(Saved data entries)

● ● ● ●

(** * SystemVariableManager: the apply / export core of [main.go]

    A shallow embedding of the environment-variable manager: the
    configuration model, the file-type guard, the registry applier, the
    broadcast step and the export path, followed by the properties the
    specification states about them.

    Go strings are byte sequences; they are modelled as [string] (a
    sequence of 8-bit [ascii]).  One user action runs at a time, so a
    handler is modelled as a sequential computation over the registry
    that records, in order, every call it makes to the outside world. *)

From Stdlib Require Import Ascii String.
From stdpp Require Import base strings list gmap.

Local Open Scope string_scope.
Local Open Scope list_scope.

(** ** The parts of Go's [strings], [os] and [path/filepath] in use *)

Module GoStrings.

Definition bytes (s : string) : list ascii := list_ascii_of_string s.
Definition str (l : list ascii) : string := string_of_list_ascii l.

(** [strings.ToLower] on one byte.  Only 'A'..'Z' change.  A rune
    outside ASCII is encoded by bytes above 127, which are left alone
    here: its lower-case form is never one of the bytes of ".yaml" or
    ".yml", the only strings a lowered path is compared with. *)
Definition lowerByte (c : ascii) : ascii :=
  let n := nat_of_ascii c in
  if (65 <=? n)%nat && (n <=? 90)%nat then ascii_of_nat (n + 32) else c.

Definition ToLower (s : string) : string := str (map lowerByte (bytes s)).

(** [strings.HasSuffix]:
    [len(s) >= len(suffix) && s[len(s)-len(suffix):] == suffix]. *)
Definition HasSuffix (s suffix : string) : bool :=
  (String.length suffix <=? String.length s)%nat
  && bool_decide (drop (String.length s - String.length suffix) (bytes s) = bytes suffix).

(** [os.IsPathSeparator] on Windows. *)
Definition IsPathSeparator (c : ascii) : bool :=
  Ascii.eqb c "\" || Ascii.eqb c "/".

(** The loop of [filepath.Ext]: [i] walks down from the last byte until
    a separator; the first '.' met ends the walk and the extension is
    the path from there.  [visited] holds the bytes already walked
    over, [todo] the bytes before [i], last one first. *)
Fixpoint ext_walk (todo visited : list ascii) : list ascii :=
  match todo with
  | [] => []
  | c :: todo' =>
      if IsPathSeparator c then []
      else if Ascii.eqb c "." then c :: visited
      else ext_walk todo' (c :: visited)
  end.

Definition Ext (path : string) : string := str (ext_walk (rev (bytes path)) []).

End GoStrings.
Import GoStrings.

(** ** File-type guard *)

(** [isValidYAMLFile] checks if the provided file path has a valid YAML
    extension. *)
Definition isValidYAMLFile (filePath : string) : bool :=
  let ext := ToLower (Ext filePath) in
  String.eqb ext ".yaml" || String.eqb ext ".yml".

(** ** Configuration model *)

(** Go's [Variable]: a single environment variable with its operation
    type ([Variable] is a reserved word here, hence the name). *)
Record EnvVar := {
  Name : string;       (* environment variable name *)
  Value : string;      (* environment variable value *)
  Operation : string   (* "set" to create/update, "delete" to remove *)
}.

(** The structure of a YAML configuration file.  A nil slice and an
    empty one are the same list. *)
Record Config := {
  UserVariables : list EnvVar;    (* variables for current user only *)
  SystemVariables : list EnvVar   (* system-wide variables (requires admin) *)
}.

Definition HWND_BROADCAST : Z := 0xffff.
Definition WM_SETTINGCHANGE : Z := 0x001A.

(** ** The host: registry, files, YAML library, dialogs, user32 *)

(** A Go [error]: its message and what [os.IsNotExist] answers on it. *)
Record error := {
  Error : string;
  IsNotExist : bool
}.

Definition nl : string := String (ascii_of_nat 10) "".

(** [fmt.Errorf(prefix + "%w", err)] and [fmt.Errorf(prefix + "%v", err)]:
    a new error whose text ends in the cause's text.  [os.IsNotExist]
    does not look through such a wrapper. *)
Definition Errorf (prefix : string) (cause : error) : error :=
  {| Error := prefix +:+ Error cause; IsNotExist := false |}.

Definition errors_New (text : string) : error :=
  {| Error := text; IsNotExist := false |}.

(** [registry.ErrNotExist] (ERROR_FILE_NOT_FOUND). *)
Definition ErrNotExist : error :=
  {| Error := "The system cannot find the file specified."; IsNotExist := true |}.

(** The two predefined keys passed to the registry functions.  No other
    key reaches [applyVariables] or [readVariablesFromRegistry], so the
    [default] arm of their [switch hive] is not modelled. *)
Inductive Hive := CURRENT_USER | LOCAL_MACHINE.

Inductive Access := SET_VALUE | READ.

Global Instance Hive_eq_dec : EqDecision Hive.
Proof. solve_decision. Defined.

(** What the outside world answers.  [None] / [inr] is success.  The
    answers depend on the arguments of a call only. *)
Record Host := {
  (* registry.OpenKey(hive, path, access) *)
  open_key : Hive → Access → option error;
  (* Key.SetStringValue(name, value): the store refuses the write *)
  set_string_value : Hive → string → string → option error;
  (* Key.DeleteValue(name) on a value the key holds: the store refuses *)
  delete_value : Hive → string → option error;
  (* Key.ReadValueNames(-1) *)
  read_value_names : Hive → option error;
  (* Key.GetStringValue(name) on a value the key holds, e.g. a value
     that is not a string *)
  get_string_value : Hive → string → option error;
  (* ioutil.ReadFile(path) *)
  read_file : string → error + string;
  (* yaml.Unmarshal(data, &config) *)
  yaml_Unmarshal : string → error + Config;
  (* yaml.Marshal(&config) *)
  yaml_Marshal : Config → error + string;
  (* ioutil.WriteFile(path, data, 0644) *)
  write_file : string → string → option error;
  (* SendMessageTimeoutW returned 0, with this error *)
  send_message_timeout : option error;
  (* sqweekdialog.File().Filter(...).Save() *)
  save_dialog : error + string
}.

(** The persistent store: the values under [HKCU\Environment] and under
    [HKLM\SYSTEM\CurrentControlSet\Control\Session Manager\Environment].
    The program pairs each hive with one fixed subkey, so the hive
    selects the location.  Value names are compared as exact strings. *)
Record Registry := {
  user_env : gmap string string;
  system_env : gmap string string
}.

Definition values (reg : Registry) (h : Hive) : gmap string string :=
  match h with CURRENT_USER => user_env reg | LOCAL_MACHINE => system_env reg end.

Definition with_values (reg : Registry) (h : Hive) (m : gmap string string) : Registry :=
  match h with
  | CURRENT_USER => {| user_env := m; system_env := system_env reg |}
  | LOCAL_MACHINE => {| user_env := user_env reg; system_env := m |}
  end.

(** Lines the program writes to standard output, one constructor per
    [fmt.Println] / [fmt.Printf] statement; [text] is what is written. *)
Inductive Line :=
| ApplyingUser
| ApplyingSystem
| Broadcasting
| SetFailed (name value : string) (err : error)
| SetOk (name value : string)
| AlreadyAbsent (name : string)
| DeleteFailed (name : string) (err : error)
| DeleteOk (name : string)
| UnknownOperation (operation name : string)
| SkippingSystemExport
| ReadWarning (name : string) (err : error).

Definition text (l : Line) : string :=
  match l with
  | ApplyingUser => "Applying user environment variables..." +:+ nl
  | ApplyingSystem => "Applying system environment variables..." +:+ nl
  | Broadcasting => "Broadcasting WM_SETTINGCHANGE message..." +:+ nl
  | SetFailed n v e => "  Failed to set " +:+ n +:+ "=" +:+ v +:+ ": " +:+ Error e +:+ nl
  | SetOk n v => "  Successfully set " +:+ n +:+ "=" +:+ v +:+ nl
  | AlreadyAbsent n => "  Variable " +:+ n +:+ " already deleted or did not exist." +:+ nl
  | DeleteFailed n e => "  Failed to delete " +:+ n +:+ ": " +:+ Error e +:+ nl
  | DeleteOk n => "  Successfully deleted " +:+ n +:+ nl
  | UnknownOperation op n =>
      "  Unknown operation '" +:+ op +:+ "' for variable " +:+ n +:+ ". Skipping." +:+ nl
  | SkippingSystemExport =>
      "Skipping system environment variable export: Application not running as Administrator." +:+ nl
  | ReadWarning n e => "  Warning: Could not read value for " +:+ n +:+ ": " +:+ Error e +:+ nl
  end.

(** Every call a handler makes to the outside world, in program order. *)
Inductive Event :=
| Stdout (l : Line)
| SetText (status : string)                    (* statusLabel.SetText *)
| Refresh                                      (* statusLabel.Refresh *)
| ShowError (err : error)                      (* dialog.ShowError *)
| ShowInformation (title message : string)     (* dialog.ShowInformation *)
| PreviewWindow (label : string)               (* the preview window's label *)
| ReadFile (path : string)
| WriteFile (path data : string)
| SaveDialog
| RegOpenKey (h : Hive) (path : string) (access : Access)
| RegCloseKey (h : Hive)
| RegSetValue (h : Hive) (name value : string)
| RegDeleteValue (h : Hive) (name : string)
| RegEnumValues (h : Hive)
| RegQueryValue (h : Hive) (name : string)
| SendMessageTimeoutW (hwnd msg : Z) (lParam : string) (timeout : Z).

(** A computation reads and updates the registry, logs its calls and
    returns a value. *)
Definition IO (A : Type) : Type := Registry → A * Registry * list Event.

Global Instance IO_ret : MRet IO := λ A a reg, (a, reg, []).

Global Instance IO_bind : MBind IO := λ A B k m reg,
  let '(a, reg1, t1) := m reg in
  let '(b, reg2, t2) := k a reg1 in
  (b, reg2, t1 ++ t2).

Definition emit (e : Event) : IO unit := λ reg, (tt, reg, [e]).

Definition result {A} (r : A * Registry * list Event) : A := r.1.1.
Definition store {A} (r : A * Registry * list Event) : Registry := r.1.2.
Definition trace {A} (r : A * Registry * list Event) : list Event := r.2.

(** The statements of a [for _, v := range xs] loop, one entry after
    the other. *)
Fixpoint forEach {A} (xs : list A) (body : A → IO unit) : IO unit :=
  match xs with
  | [] => mret tt
  | x :: xs' => body x ;; forEach xs' body
  end.

(** ** Store adapter: [golang.org/x/sys/windows/registry] *)

Module registry.

(** An open key; it acts on the values of the location it was opened
    at. *)
Definition Key := Hive.

Definition OpenKey (host : Host) (h : Hive) (path : string) (access : Access)
  : IO (error + Key) := λ reg,
  (match open_key host h access with Some err => inl err | None => inr h end,
   reg, [RegOpenKey h path access]).

Definition Close (k : Key) : IO unit := emit (RegCloseKey k).

(** Writes or overwrites [name]; takes effect at once. *)
Definition SetStringValue (host : Host) (k : Key) (name value : string)
  : IO (option error) := λ reg,
  match set_string_value host k name value with
  | Some err => (Some err, reg, [RegSetValue k name value])
  | None => (None, with_values reg k (<[name := value]> (values reg k)),
             [RegSetValue k name value])
  end.

(** Removes [name].  On a name the key does not hold the answer is
    [ErrNotExist], as RegDeleteValueW gives ERROR_FILE_NOT_FOUND. *)
Definition DeleteValue (host : Host) (k : Key) (name : string)
  : IO (option error) := λ reg,
  match values reg k !! name with
  | None => (Some ErrNotExist, reg, [RegDeleteValue k name])
  | Some _ =>
      match delete_value host k name with
      | Some err => (Some err, reg, [RegDeleteValue k name])
      | None => (None, with_values reg k (delete name (values reg k)),
                 [RegDeleteValue k name])
      end
  end.

Definition ReadValueNames (host : Host) (k : Key) : IO (error + list string) := λ reg,
  (match read_value_names host k with
   | Some err => inl err
   | None => inr (map_to_list (values reg k)).*1
   end, reg, [RegEnumValues k]).

Definition GetStringValue (host : Host) (k : Key) (name : string)
  : IO (error + string) := λ reg,
  (match values reg k !! name with
   | None => inl ErrNotExist
   | Some value =>
       match get_string_value host k name with
       | Some err => inl err
       | None => inr value
       end
   end, reg, [RegQueryValue k name]).

End registry.

Definition hiveName (hive : Hive) : string :=
  match hive with
  | CURRENT_USER => "HKEY_CURRENT_USER"
  | LOCAL_MACHINE => "HKEY_LOCAL_MACHINE"
  end.

Definition userPath : string := "Environment".
Definition systemPath : string :=
  "SYSTEM\CurrentControlSet\Control\Session Manager\Environment".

● ● ● ●

**YOUR ASSIGNMENT**
The expected result is an exact transcription of the lines from the one containing "Definition userPath : string" through the end of the records above; please include both ends.

**SOLUTION BELOW**
Definition userPath : string := "Environment".
Definition systemPath : string :=
  "SYSTEM\CurrentControlSet\Control\Session Manager\Environment".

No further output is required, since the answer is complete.